Task details: Every line with the string "DomainId" should be copied from the data.

- - - -

(* ===== verification/ImporterSafety.v ===== *)
(** * What the importer acknowledges

    The importer reports a package as settled only when the node has reported
    every item of it as done; what it saves after a package is the index it
    loaded before; and it accepts what the relay accepts. *)

From S2P Require Import Prelude Types Effects Handlers Codec Merkle Config Frame Runtime Verify VerifyProofs Relay RelayProofs Importer ImporterProofs.

(** What the node can have done for an item of a package. *)
Inductive Effect : Type :=
| Imported (export_id : hash)
| Resolved (export_id : hash)
| ProposalKnown (proposal_id : hash)
| AckKnown (proposal_id : hash) (acknowledging_domain : DomainId).
#[export] Instance Effect_eq_dec : EqDecision Effect.
Proof. solve_decision. Defined.

(** ** Records of the index *)

Lemma find_replace_or_push {A} (p : A -> bool) new l : p new = true -> find p (replace_or_push p new l) = Some new.
Proof.
  intros Hn. induction l as [|x l IH]; simpl; [by rewrite Hn|]. destruct (p x) eqn:E; simpl; [by rewrite Hn|by rewrite E].
Qed.
Lemma find_replace_other {A} (p q : A -> bool) new l :
  q new = false -> (forall x, p x = true -> q x = false) -> find q (replace_or_push p new l) = find q l.
Proof.
  intros Hn Hpq. induction l as [|x l IH]; simpl; [by rewrite Hn|].
  destruct (p x) eqn:E; simpl; [by rewrite Hn, (Hpq x E)|by rewrite IH].
Qed.

Lemma same_package_true src dst e h r :
  same_package src dst e h r = true <->
  pr_source_domain r = src /\ pr_target_domain r = dst /\ pr_epoch_id r = e /\ pr_package_hash r = h.
Proof. unfold same_package. rewrite !andb_true_iff, !bool_decide_eq_true, Z.eqb_eq. tauto. Qed.

Lemma package_upsert `{!HexCodec} index r src dst e h :
  same_package src dst e (hex_hash h) r = true -> package (upsert_package r index) src dst e h = Some r.
Proof.
  intros Hr. pose proof Hr as (<- & <- & <- & Eh)%same_package_true. unfold package, upsert_package. simpl.
  rewrite <-Eh. apply find_replace_or_push. by apply same_package_true.
Qed.
Lemma package_upsert_other `{!HexCodec} index r src dst e h :
  same_package src dst e (hex_hash h) r = false -> package (upsert_package r index) src dst e h = package index src dst e h.
Proof.
  intros Hr. unfold package, upsert_package. simpl. apply find_replace_other; [done|].
  intros x (E1 & E2 & E3 & E4)%same_package_true. destruct (same_package src dst e (hex_hash h) x) eqn:E; [|done].
  apply same_package_true in E as (F1 & F2 & F3 & F4).
  rewrite (proj2 (same_package_true src dst e (hex_hash h) r)) in Hr by (split_and!; congruence). done.
Qed.

Section Settled.
Context `{!Codec, !HexCodec, !HexCodecOk, !LightClient, !Account, !StorageCodec, !Keys} {N : Type} `{!NodeRpc N}.
Context (domain : DomainId) (domain_configs : DomainId -> option DomainConfig).

(** Storage values as the importer reads them. *)
Definition reads (T : Type) `{!Scale T} (key : bytes) (n : N) (v : T) : Prop :=
  exists value raw, snd (state_getStorage ([48; 120] ++ hex_encode key) n) = Ok (Some value) /\
    hex_decode (strip_0x value) = Some raw /\ scale_decode raw = Some v.

(** [done e n]: the node has done [e].  What a node has done stays done, and it is
    done when the node's storage says so. *)
Record node_reports (done : Effect -> N -> Prop) : Prop := {
  nr_now : forall e n, done e n -> done e (fst (unix_now_millis n));
  nr_connect : forall e n, done e n -> done e (fst (rpc_connect n));
  nr_version : forall e n, done e n -> done e (fst (state_getRuntimeVersion n));
  nr_block_hash : forall e b n, done e n -> done e (fst (chain_getBlockHash b n));
  nr_storage : forall e key n, done e n -> done e (fst (state_getStorage key n));
  nr_next_index : forall e a n, done e n -> done e (fst (system_accountNextIndex a n));
  nr_submit : forall e x n, done e n -> done e (fst (author_submitExtrinsic x n));
  nr_imported : forall id n r, reads ObservedImportRecord (observed_import_storage_key id) n r ->
    oir_status r = ImportRemoteFinalized -> done (Imported id) n;
  nr_resolved : forall id n r, reads ExportRecord (export_record_storage_key id) n r ->
    er_status r = RemoteFinalized -> done (Resolved id) n;
  nr_proposal : forall id n p, reads GovernanceProposal (governance_proposal_storage_key id) n p ->
    done (ProposalKnown id) n;
  nr_ack : forall id d n a, reads GovernanceAckRecord (governance_ack_record_storage_key id d) n a ->
    done (AckKnown id d) n
}.

(** The least such reading: what the node's storage has said at some time. *)
Inductive node_op : N -> N -> Prop :=
| op_now n : node_op n (fst (unix_now_millis n))
| op_connect n : node_op n (fst (rpc_connect n))
| op_version n : node_op n (fst (state_getRuntimeVersion n))
| op_block_hash b n : node_op n (fst (chain_getBlockHash b n))
| op_storage key n : node_op n (fst (state_getStorage key n))
| op_next_index a n : node_op n (fst (system_accountNextIndex a n))
| op_submit x n : node_op n (fst (author_submitExtrinsic x n)).

Definition says (e : Effect) (n : N) : Prop :=
  match e with
  | Imported id => exists r, reads ObservedImportRecord (observed_import_storage_key id) n r /\
      oir_status r = ImportRemoteFinalized
  | Resolved id => exists r, reads ExportRecord (export_record_storage_key id) n r /\ er_status r = RemoteFinalized
  | ProposalKnown id => exists p, reads GovernanceProposal (governance_proposal_storage_key id) n p
  | AckKnown id d => exists a, reads GovernanceAckRecord (governance_ack_record_storage_key id d) n a
  end.
Definition reported (e : Effect) (n : N) : Prop := exists n0, rtc node_op n0 n /\ says e n0.

Lemma reported_reports : node_reports reported.
Proof.
  assert (forall e n n', node_op n n' -> reported e n -> reported e n') as Hop.
  { intros e n n' Hn (n0 & Hr & Hs). exists n0. split; [by eapply rtc_r|done]. }
  assert (forall e n, says e n -> reported e n) as Hs by (intros e n Hs; by exists n).
  split; try (intros; eapply Hop; [constructor|done]); intros; apply Hs; simpl; eauto.
Qed.

Context (done : Effect -> N -> Prop) (Hdone : node_reports done).
Implicit Types (s : Importer N).

(** ** The invariant *)

(** The transfer is settled on this chain. *)
Definition transfer_done (id : hash) s : Prop := done (Imported id) (im_node s) \/ done (Resolved id) (im_node s).

Definition leaf_done (leaf : GovernanceLeaf) s : Prop :=
  match leaf with
  | ProposalV1 l => done (ProposalKnown (gpl_proposal_id l)) (im_node s)
  | AckV1 l => done (AckKnown (gal_proposal_id l) (gal_acknowledging_domain l)) (im_node s)
  end.

Definition items_done (items : VerifiedPackageItems) s : Prop :=
  Forall (fun p => transfer_done (el_export_id (eip_leaf p)) s) (vi_export_proofs items) /\
  Forall (fun p => transfer_done (fl_export_id (fip_leaf p)) s) (vi_finalized_import_proofs items) /\
  Forall (fun p => leaf_done (gip_leaf p) s) (vi_governance_proofs items).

- - - -

Solution below:
| AckKnown (proposal_id : hash) (acknowledging_domain : DomainId).
Context (domain : DomainId) (domain_configs : DomainId -> option DomainConfig).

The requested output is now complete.